**Action item**
Only the number is needed: how many lines in the entries below contain the string "false"?

Data records:
(* ===== verification/NasPae.v ===== *)
(** The port access entity of src/userspace/nas/src/nas.c: the 802.1X state machine of a
    station, the canned EAP frames, the dispatch of EAPOL frames, and the forwarding of
    EAP frames to the RADIUS server (src/userspace/nas/src/nas_radius.c). *)
From stdpp Require Import base option list numbers strings.
From Stdlib Require Import ZArith Lia.
From S2P Require Import Prelude Monad NasState NasSta WpaIe WpaKey NasRel Md5.
Local Open Scope Z_scope.

Definition EAP_PACKET : Z := 0.
Definition EAPOL_START : Z := 1.
Definition EAPOL_LOGOFF : Z := 2.
Definition ETHER_TYPE_802_1X_PREAUTH : Z := 0x88c7.
Definition EAP_HEADER_LEN : Z := 4.
Definition EAP_REQUEST : Z := 1.
Definition EAP_RESPONSE : Z := 2.
Definition EAP_SUCCESS : Z := 3.
Definition EAP_FAILURE : Z := 4.
Definition EAP_IDENTITY : Z := 1.

Definition RADIUS_HEADER_LEN : Z := 20.
Definition RADIUS_MAX_LEN : Z := 4096.
Definition RADIUS_ACCESS_REQUEST : Z := 1.
Definition RD_TP_USER_NAME : Z := 1.
Definition RD_TP_NAS_IP_ADDRESS : Z := 4.
Definition RD_TP_NAS_PORT : Z := 5.
Definition RD_TP_FRAMED_MTU : Z := 12.
Definition RD_TP_STATE : Z := 24.
Definition RD_TP_CALLED_STATION_ID : Z := 30.
Definition RD_TP_CALLING_STATION_ID : Z := 31.
Definition RD_TP_NAS_IDENTIFIER : Z := 32.
Definition RD_TP_NAS_PORT_TYPE : Z := 61.
Definition RD_TP_EAP_MESSAGE : Z := 79.
Definition RD_TP_MESSAGE_AUTHENTICATOR : Z := 80.
Definition RD_TP_NAS_IPV6_ADDRESS : Z := 95.

(** "%02x" of each byte. *)
Definition hex_digit (x : Z) : Z := if x <? 10 then 48 + x else 87 + x.
Definition hex_bytes (l : list Z) : list Z := concat (map (fun b => [hex_digit (b / 16); hex_digit (b mod 16)]) l).

Definition be32 (x : Z) : list Z := [wrap8 (Z.shiftr x 24); wrap8 (Z.shiftr x 16); wrap8 (Z.shiftr x 8); wrap8 x].

Section Pae.
Context `{E : Env}.

Definition set_pae (i : nat) (f : pae_t -> pae_t) : N unit := set_sta i (fun s => s <| st_pae ::= f |>).

(** Over the preauthentication socket for a station that sent its frame there. *)
Definition send_to (i : nat) (pkt : list Z) : N unit :=
  flags ← sta i st_flags;
  if has flags STA_FLAG_PRE_AUTH then nas_preauth_send_packet pkt else nas_eapol_send_packet pkt.

Definition eapol_header (own : list Z) (s : nas_sta_t) (type len : Z) : list Z :=
  st_ea s ++ own ++ be16 (if has (st_flags s) STA_FLAG_PRE_AUTH then ETHER_TYPE_802_1X_PREAUTH else ETHER_TYPE_802_1X) ++
  [st_eapol_version s; type] ++ be16 len.

Definition eapol_canned (i : nat) (code type : Z) : N unit :=
  own ← nas na_ea;
  s ← sta i (fun s => s);
  let len := if type =? 0 then EAP_HEADER_LEN else EAP_HEADER_LEN + 1 in
  send_to i (eapol_header own s EAP_PACKET len ++ [code; wrap8 (pae_id (st_pae s))] ++ be16 len ++
             (if type =? 0 then [] else [type])).

(** ** pae_state *)

Definition pae_connecting (i : nat) : N unit :=
  set_pae i (fun p => p <| pae_flags := 0 |> <| pae_ssnto := 0 |>) ;;
  eapol_canned i EAP_REQUEST EAP_IDENTITY ;;
  set_sta i (fun s => s <| st_rxauths ::= fun x => wrap16 (x + 1) |> <| st_tx_when := STA_TXPERIOD_MAX |>).

Definition pae_state (i : nat) (state : pae_state_t) : N unit :=
  set_pae i (fun p => p <| pae_state_ := state |>) ;;
  match state with
  | AUTHENTICATED =>
      eapol_canned i EAP_SUCCESS 0 ;;
      set_pae i (fun p => p <| pae_id ::= Z.add 1 |>) ;;
      set_sta i (fun s => s <| st_rxauths := 0 |>)
  | HELD =>
      eapol_canned i EAP_FAILURE 0 ;;
      set_pae i (fun p => p <| pae_id ::= Z.add 1 |>) ;;
      set_sta i (fun s => s <| st_quiet_while := STA_QUIETWHILE_MAX |>)
  | ABORTING =>
      set_pae i (fun p => p <| pae_username := None |> <| pae_radius_state := None |> <| pae_request := None |>
                            <| pae_id ::= Z.add 1 |>)
  | DISCONNECTED =>
      eapol_canned i EAP_FAILURE 0 ;;
      set_pae i (fun p => p <| pae_id ::= Z.add 1 |> <| pae_state_ := CONNECTING |>) ;;
      set_sta i (fun s => s <| st_rxauths := 0 |>) ;;
      pae_connecting i
  | CONNECTING => pae_connecting i
  | AUTHENTICATING => set_sta i (fun s => s <| st_auth_while := STA_AUTHWHILE_MAX |>)
  | INITIALIZE => mret tt
  end.

(** ** Forwarding to the RADIUS server *)

(** The request is the header and its attributes, in an allocation of RADIUS_MAX_LEN
    bytes; the length passed is a byte. *)
Definition radius_add (attrs : list Z) (type : Z) (buf : list Z) : N (list Z) :=
  let length_ := wrap8 (Z.of_nat (length buf)) in
  let used := RADIUS_HEADER_LEN + Z.of_nat (length attrs) in
  if used + length_ <=? RADIUS_MAX_LEN then
    within (used + 2 + length_ <=? RADIUS_MAX_LEN) ;;
    mret (attrs ++ [type; wrap8 (2 + length_)] ++ take (Z.to_nat length_) buf)
  else mret attrs.

Fixpoint radius_add_all (attrs : list Z) (l : list (Z * list Z)) : N (list Z) :=
  match l with
  | [] => mret attrs
  | (type, buf) :: l => attrs ← radius_add attrs type buf; radius_add_all attrs l
  end.

(** The pieces of at most 253 bytes of an EAP message. *)
Fixpoint eap_pieces (fuel : nat) (eap : list Z) : list (list Z) :=
  match fuel, eap with
  | S fuel, _ :: _ => take 253 eap :: eap_pieces fuel (drop 253 eap)
  | _, _ => []
  end.

Definition radius_packet (code id : Z) (vector attrs : list Z) : list Z :=
  [code; id] ++ be16 (RADIUS_HEADER_LEN + Z.of_nat (length attrs)) ++ vector ++ attrs.

Definition nonempty (o : option (list Z)) : list (list Z) :=
  match o with Some (x :: l) => [x :: l] | _ => [] end.

(** The attributes before the EAP message. *)
Definition radius_attributes (n : nas_t) (s : nas_sta_t) : list (Z * list Z) :=
  let own := hex_bytes (na_ea n) in
  map (pair RD_TP_USER_NAME) (nonempty (pae_username (st_pae s))) ++
  [(if (length (na_client n) =? 16)%nat then RD_TP_NAS_IPV6_ADDRESS else RD_TP_NAS_IP_ADDRESS, na_client n);
   (RD_TP_CALLED_STATION_ID, own);
   (RD_TP_CALLING_STATION_ID, hex_bytes (st_ea s));
   (RD_TP_NAS_IDENTIFIER, match na_nas_id n with [] => own | id => id end);
   (RD_TP_NAS_PORT, be32 (Z.of_nat (pae_hash (st_ea s))));
   (RD_TP_FRAMED_MTU, be32 1400)] ++
  map (pair RD_TP_STATE) (nonempty (pae_radius_state (st_pae s))) ++
  [(RD_TP_NAS_PORT_TYPE, be32 (na_type n))].

(** [eap] is the EAP frame, as long as its header says.  The last 16 bytes of the
    request are taken for the message authenticator. *)
Definition radius_forward (i : nat) (eap : list Z) : N unit :=
  vector ← nas_rand128;
  n ← nas (fun n => n);
  s ← sta i (fun s => s);
  attrs ← radius_add_all [] (radius_attributes n s);
  when (match nonempty (pae_radius_state (st_pae s)) with [] => false | _ => true end)
    (set_pae i (fun p => p <| pae_radius_state := None |>)) ;;
  attrs ← radius_add_all attrs (map (pair RD_TP_EAP_MESSAGE) (eap_pieces (length eap) eap));
  attrs ← radius_add attrs RD_TP_MESSAGE_AUTHENTICATOR (replicate 16 0);
  let request := radius_packet RADIUS_ACCESS_REQUEST (Z.of_nat i) vector attrs in
  let mac := hmac_md5 request (na_secret n) in
  let request := take (length request - 16) request ++ mac in
  r ← call (EvRadiusSend request);
  set_pae i (fun p => p <| pae_request := if r <? 0 then None else Some request |>).

(** ** Dispatch of EAPOL frames *)

Definition CHECK_EAPOL_KEY (key : Z) : bool := (key =? EAPOL_WPA_KEY) || (key =? EAPOL_WPA2_KEY).

(** An EAP packet.  The check of its length against that of the frame is made for
    identity responses only. *)
Definition eap_packet (i : nat) (buf : list Z) (bytes : Z) : N unit :=
  let len := get16 buf 16 in
  when (EAP_HEADER_LEN + 1 <=? len)
    (within (23 <=? length buf)%nat ;;
     s ← sta i (fun s => s);
     let code := nth 18 buf 0 in
     let id := nth 19 buf 0 in
     let eap_len := get16 buf 20 in
     let forward :=
       within (18 + eap_len <=? Z.of_nat (length buf)) ;;
       radius_forward i (field buf 18 (Z.to_nat eap_len)) in
     if nth 22 buf 0 =? EAP_IDENTITY then
       if negb (id =? pae_id (st_pae s)) || negb (code =? EAP_RESPONSE) then mret tt
       else if bool_decide (pae_state_ (st_pae s) = AUTHENTICATING) then mret tt
       else if bytes - EAPOL_HEADER_LEN <? eap_len then mret tt
       else
         when (EAP_HEADER_LEN + 1 <? eap_len)
           (within (18 + eap_len <=? Z.of_nat (length buf)) ;;
            set_pae i (fun p => p <| pae_username := Some (field buf 23 (Z.to_nat (eap_len - 5))) |>)) ;;
         pae_state i AUTHENTICATING ;;
         forward
     else forward).

Definition eapol_start (i : nat) : N unit :=
  set_pae i (fun p => p <| pae_id := 0 |>) ;;
  s ← sta i (fun s => s);
  when (bool_decide (pae_state_ (st_pae s) = AUTHENTICATING)) (pae_state i ABORTING) ;;
  pae_state i CONNECTING ;;
  set_suppl i (fun s => s <| sp_state := WPA_PTKSTART |> <| sp_retry_state := WPA_PTKSTART |>).

Definition eapol_logoff (i : nat) : N unit :=
  s ← sta i (fun s => s);
  (match pae_state_ (st_pae s) with
   | CONNECTING | AUTHENTICATED => mret tt
   | _ => pae_state i ABORTING
   end) ;;
  pae_state i DISCONNECTED ;;
  nas_deauthorize (st_ea s) ;; mret tt.

(** [buf] is the receive buffer, of which the frame has [bytes]; [process] handles
    EAPOL-Key frames and tells whether the station must go. *)
Definition eapol_dispatch_ex (process : eapol_key_t -> nat -> N Z) (buf : list Z) (preauth : bool) (bytes : Z) : N unit :=
  within (18 <=? length buf)%nat ;;
  sta_ ← lookup_sta (field buf 6 6) SEARCH_ENTER;
  match sta_ with
  | None => mret tt
  | Some i =>
      s ← sta i (fun s => s);
      let type := nth 15 buf 0 in
      let state := pae_state_ (st_pae s) in
      if bool_decide (state = HELD) then mret tt
      else
        let event :=
          if type =? EAP_PACKET then eap_packet i buf bytes
          else if type =? EAPOL_START then eapol_start i
          else if type =? EAPOL_LOGOFF then eapol_logoff i
          else mret tt in
        if (preauth : bool) then
          set_sta i (fun s => s <| st_flags ::= Z.lor STA_FLAG_PRE_AUTH |> <| st_mode := WPA2 |>
                                <| st_eapol_version := WPA2_EAPOL_VERSION |>) ;;
          event
        else if (type =? EAPOL_KEY) && CHECK_EAPOL_KEY (nth 18 buf 0) && CHECK_NAS (st_mode s) &&
                bool_decide (state = AUTHENTICATED \/ state = INITIALIZE) then
          within (113 <=? length buf)%nat ;;
          r ← process (eapol_parse buf) i;
          when (negb (r =? 0)) (cleanup_sta i DOT11_RC_8021X_AUTH_FAIL false)
        else if CHECK_PSK (st_mode s) then mret tt
        else
          set_sta i (fun s => s <| st_flags := Z.ldiff (st_flags s) STA_FLAG_PRE_AUTH |>) ;;
          event
  end.

(** A start frame made up in the station's name; it is not an EAPOL-Key frame. *)
Definition send_identity_req (i : nat) : N unit :=
  own ← nas na_ea;
  s ← sta i (fun s => s);
  eapol_dispatch_ex (fun _ _ => mret 0)
    (own ++ st_ea s ++ be16 ETHER_TYPE_802_1X ++ [st_eapol_version s; EAPOL_START] ++ be16 0) false EAPOL_HEADER_LEN.

End Pae.

#[export] Typeclasses Opaque set_pae send_to eapol_canned pae_connecting pae_state radius_add radius_add_all radius_forward
  eap_packet eapol_start eapol_logoff eapol_dispatch_ex send_identity_req.

(** ** What the state machine does to the server *)

Section Rels.
Context `{E : Env} (R : relation world) `{HR : !StaRel R}.

Local Tactic Notation "go" reference(f) := intros; unfold f; rel_auto.

#[export] Instance rel_set_pae i f : Rel R (set_pae i f).
Proof. go set_pae. Qed.
#[export] Instance rel_send_to i pkt : Rel R (send_to i pkt).
Proof. go send_to. Qed.
#[export] Instance rel_canned i code type : Rel R (eapol_canned i code type).
Proof. go eapol_canned. Qed.
#[export] Instance rel_connecting i : Rel R (pae_connecting i).
Proof. go pae_connecting. Qed.
#[export] Instance rel_pae_state i state : Rel R (pae_state i state).
Proof. go pae_state. Qed.
#[export] Instance rel_radius_add attrs type buf : Rel R (radius_add attrs type buf).
Proof. go radius_add. Qed.
#[export] Instance rel_radius_add_all attrs l : Rel R (radius_add_all attrs l).
Proof. revert attrs. induction l as [|[ty b] l IH]; intros attrs; cbn [radius_add_all]; rel_auto. Qed.
#[export] Instance rel_radius_forward i eap : Rel R (radius_forward i eap).
Proof. go radius_forward. Qed.
#[export] Instance rel_eap_packet i buf bytes : Rel R (eap_packet i buf bytes).
Proof. go eap_packet. Qed.
#[export] Instance rel_eapol_start i : Rel R (eapol_start i).
Proof. go eapol_start. Qed.
#[export] Instance rel_eapol_logoff i : Rel R (eapol_logoff i).
Proof. go eapol_logoff. Qed.

#[export] Instance rel_dispatch_ex process buf preauth bytes : (forall p i, Rel R (process p i)) ->
  Rel R (eapol_dispatch_ex process buf preauth bytes).
Proof. intros. unfold eapol_dispatch_ex. rel_auto. Qed.

#[export] Instance rel_identity_req i : Rel R (send_identity_req i).
Proof. unfold send_identity_req. rel_auto. Qed.
End Rels.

**Written reply**
3